There are fifteen arms to each machine, and each arm contains a “thimble,” a blank mold, a finishing mold and a bottom plate. The blank mold stoops and sucks the molten glass into its steel mouth, just enough to fill it A “cut-off” whips by and slices the dangling, whispy slug free.
Revolving a short distance, the blank mold opens, and the stick of soft glass, looking like a home-made candle, is held in place by the thimble. The finishing mold now rises, and like an open hand, closes around the plastic material. As it does, compressed air hisses through the thimble and inflates the glass, blowing it out against the sides of the finishing mold.
In one complete revolution of the “spider” machine, the bottle is made. A chute is waiting, and as the arms swing by, a knock-out arm grasps the containers in turn and delivers them, via a belt conveyor, to the next step, the tempering “lehr.”
Strange as it seems, all the heat the bottles have been through is not enough. Were they allowed to cool naturally the way they are, they would break at the slightest touch of a human hand! The “lehr” is a machine which literally bathes each bottle in a stream of fire. A row slides down, rests over the flames an instant, and is whisked into the maw of a long, tunnel-like affair.

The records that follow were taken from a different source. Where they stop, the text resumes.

(* ===== verification/Reentry.v ===== *)
(** The event loop of [libsponge/util/eventloop.{hh,cc}] once more, with the
    [std::list] of rules as nodes, the loop variables as iterators to nodes,
    and callbacks as code that may call [add_rule] and [wait_next_event] on
    the loop that runs them. *)

From S2P Require Import Prelude Buffer Process FileDescriptor EventLoop.

Local Open Scope Z_scope.

Section Reentry.
Context {K : Type} `{Kernel K}.

(** What is held in a [std::function]: calls on the process, on the loop's
    [add_rule], and on its [wait_next_event], whose exceptions may be caught. *)
#[warnings="-register-all"]
Inductive code (A : Type) : Type :=
  | Pure (a : A)
  | Act {B : Type} (m : M (Proc K) B) (k : B -> code A)
  | Adds (h : FileDescriptor) (d : Direction) (cb : code unit) (intr : code bool) (cncl : code unit)
      (k : code A)
  | Waits (timeout_ms : Z) (k : Result + exn -> code A).
Arguments Pure {A} a.
Arguments Act {A B} m k.
Arguments Adds {A} h d cb intr cncl k.
Arguments Waits {A} timeout_ms k.

Record node : Type := mkNode {
  node_fd : FileDescriptor;
  node_direction : Direction;
  node_callback : code unit;
  node_interest : code bool;
  node_cancel : code unit
}.

(** The list, node by node, the number of nodes made so far, and the process
    the loop runs in.  A node keeps its number, which is what an iterator to
    it is, and no other gets it. *)
Record NodeLoop : Type := mkLoop {
  nodes : list (positive * node);
  next_node : positive;
  process : Proc K
}.

Definition on_process {A} (m : M (Proc K) A) : M NodeLoop A :=
  zoom process (fun p s => mkLoop (nodes s) (next_node s) p) m.

(** ** Iterators *)

(** [None] is [_rules.end()]. *)
Definition iterator : Type := option positive.

Definition first_node (l : list (positive * node)) : iterator := fst <$> head l.

Fixpoint find_node (i : positive) (l : list (positive * node)) : option node :=
  match l with
  | [] => None
  | (j, n) :: l' => if decide (j = i) then Some n else find_node i l'
  end.

(** The iterator after [i]; [None] if [i] is not in the list. *)
Fixpoint after_node (i : positive) (l : list (positive * node)) : option iterator :=
  match l with
  | [] => None
  | (j, _) :: l' => if decide (j = i) then Some (first_node l') else after_node i l'
  end.

Fixpoint remove_node (i : positive) (l : list (positive * node)) : list (positive * node) :=
  match l with
  | [] => []
  | (j, n) :: l' => if decide (j = i) then l' else (j, n) :: remove_node i l'
  end.

(** [*it], [++it] and [_rules.erase(it)] of a node that is gone are undefined. *)
Definition node_at (i : positive) : M NodeLoop node :=
  s ← get;
  match find_node i (nodes s) with Some n => mret n | None => undefined end.

Definition advance (i : positive) : M NodeLoop iterator :=
  s ← get;
  match after_node i (nodes s) with Some it => mret it | None => undefined end.

Definition erase_node (i : positive) : M NodeLoop iterator :=
  n ← node_at i;
  it ← advance i;
  modify (fun s => mkLoop (remove_node i (nodes s)) (next_node s) (process s)) ;;;
  on_process (destroy (node_fd n)) ;;;
  mret it.

Definition add_node (h : FileDescriptor) (d : Direction) (cb : code unit) (intr : code bool)
    (cncl : code unit) : M NodeLoop unit :=
  h' ← on_process (duplicate h);
  modify (fun s => mkLoop (nodes s ++ [(next_node s, mkNode h' d cb intr cncl)])
                     (Pos.succ (next_node s)) (process s)).

(** ** The loop *)

(** Running a piece of code, in a loop whose [wait_next_event] is [wait]. *)
Fixpoint run_code (wait : Z -> M NodeLoop Result) {A : Type} (c : code A) : M NodeLoop A :=
  match c with
  | Pure a => mret a
  | Act m k => b ← on_process m; run_code wait (k b)
  | Adds h d cb intr cncl k => add_node h d cb intr cncl ;;; run_code wait k
  | Waits t k =>
      r ← try_catch (r ← wait t; mret (inl r)) (fun e => mret (inr e));
      run_code wait (k r)
  end.

Section Body.
Variable wait : Z -> M NodeLoop Result.

(** Calling a function of the node [i]; a [std::function] may not be destroyed
    while it runs, whether what it runs returns or throws. *)
Definition call_at {A} (i : positive) (f : node -> code A) : M NodeLoop A :=
  n ← node_at i;
  a ← try_catch (run_code wait (f n)) (fun e => _ ← node_at i; throw e);
  _ ← node_at i;
  mret a.

Definition node_eof (n : node) : M (Proc K) bool :=
  match node_direction n with In => eof (node_fd n) | Out => mret false end.

Definition node_count (n : node) : M (Proc K) Z :=
  match node_direction n with In => read_count (node_fd n) | Out => write_count (node_fd n) end.

(** The first loop. *)
Fixpoint setup_nodes (rounds : nat) (it : iterator) (pollfds : list pollfd) (something_to_poll : bool) :
    M NodeLoop (list pollfd * bool) :=
  match rounds with
  | O => out_of_fuel
  | S rounds' =>
      match it with
      | None => mret (pollfds, something_to_poll)
      | Some i =>
          this_rule ← node_at i;
          e ← on_process (node_eof this_rule);
          if (e : bool) then
            call_at i node_cancel ;;; it ← erase_node i; setup_nodes rounds' it pollfds something_to_poll
          else
            c ← on_process (closed (node_fd this_rule));
            if (c : bool) then
              call_at i node_cancel ;;; it ← erase_node i; setup_nodes rounds' it pollfds something_to_poll
            else
              b ← call_at i node_interest;
              n ← on_process (fd_num (node_fd this_rule));
              it ← advance i;
              if (b : bool)
              then setup_nodes rounds' it
                     (pollfds ++ [mkPollfd n (direction_events (node_direction this_rule)) 0]) true
              else setup_nodes rounds' it (pollfds ++ [mkPollfd n 0 0]) something_to_poll
      end
  end.

(** The body of [if (poll_ready)]. *)
Definition service_node (i : positive) : M NodeLoop unit :=
  this_rule ← node_at i;
  count_before ← on_process (node_count this_rule);
  call_at i node_callback ;;;
  count_after ← on_process (node_count this_rule);
  if count_before =? count_after then
    b ← call_at i node_interest;
    if (b : bool) then throw busy_wait else mret tt
  else mret tt.

(** The second loop. *)
Fixpoint dispatch_nodes (it : iterator) (pollfds : list pollfd) : M NodeLoop unit :=
  match it with
  | None => mret tt
  | Some i =>
      match pollfds with
      | [] => undefined
      | pf :: rest =>
          if poll_error pf then throw poll_failure
          else if only_hup pf then
            call_at i node_cancel ;;; it ← erase_node i; dispatch_nodes it rest
          else
            when (poll_ready pf) (service_node i) ;;; it ← advance i; dispatch_nodes it rest
      end
  end.

Definition wait_body (rounds : nat) (timeout_ms : Z) : M NodeLoop Result :=
  s ← get;
  ps ← setup_nodes rounds (first_node (nodes s)) [] false;
  let '(pollfds, something_to_poll) := ps in
  if negb something_to_poll then mret Exit
  else
    pe ← on_process (poll_once pollfds timeout_ms);
    let '(pollfds, early) := pe in
    match early with
    | Some r => mret r
    | None => s ← get; dispatch_nodes (first_node (nodes s)) pollfds ;;; mret Success
    end.

End Body.

(** [depth] bounds the calls within calls, [rounds] each first loop. *)
Fixpoint wait_nodes (rounds depth : nat) (timeout_ms : Z) : M NodeLoop Result :=
  match depth with
  | O => out_of_fuel
  | S depth' => wait_body (wait_nodes rounds depth') rounds timeout_ms
  end.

In soldierly fashion, the bottles now march slowly through the long length of the lehr, experiencing throughout varying degrees of heat. Finally, they emerge from the opposite end in a cool, bright room, where neatly uniformed girls lift them from the conveyor, inspect them, and pack them into corrugated cartons.
As you watch the thousands upon thousands of bottles parading from the finishing end of the many lehrs (there are thirty machines in this particular plant) you are forced to smile at your first idea of bottle-making. It would certainly take a lot of lung-power to blow up all of these bottles, as the old-timers did, once upon a time!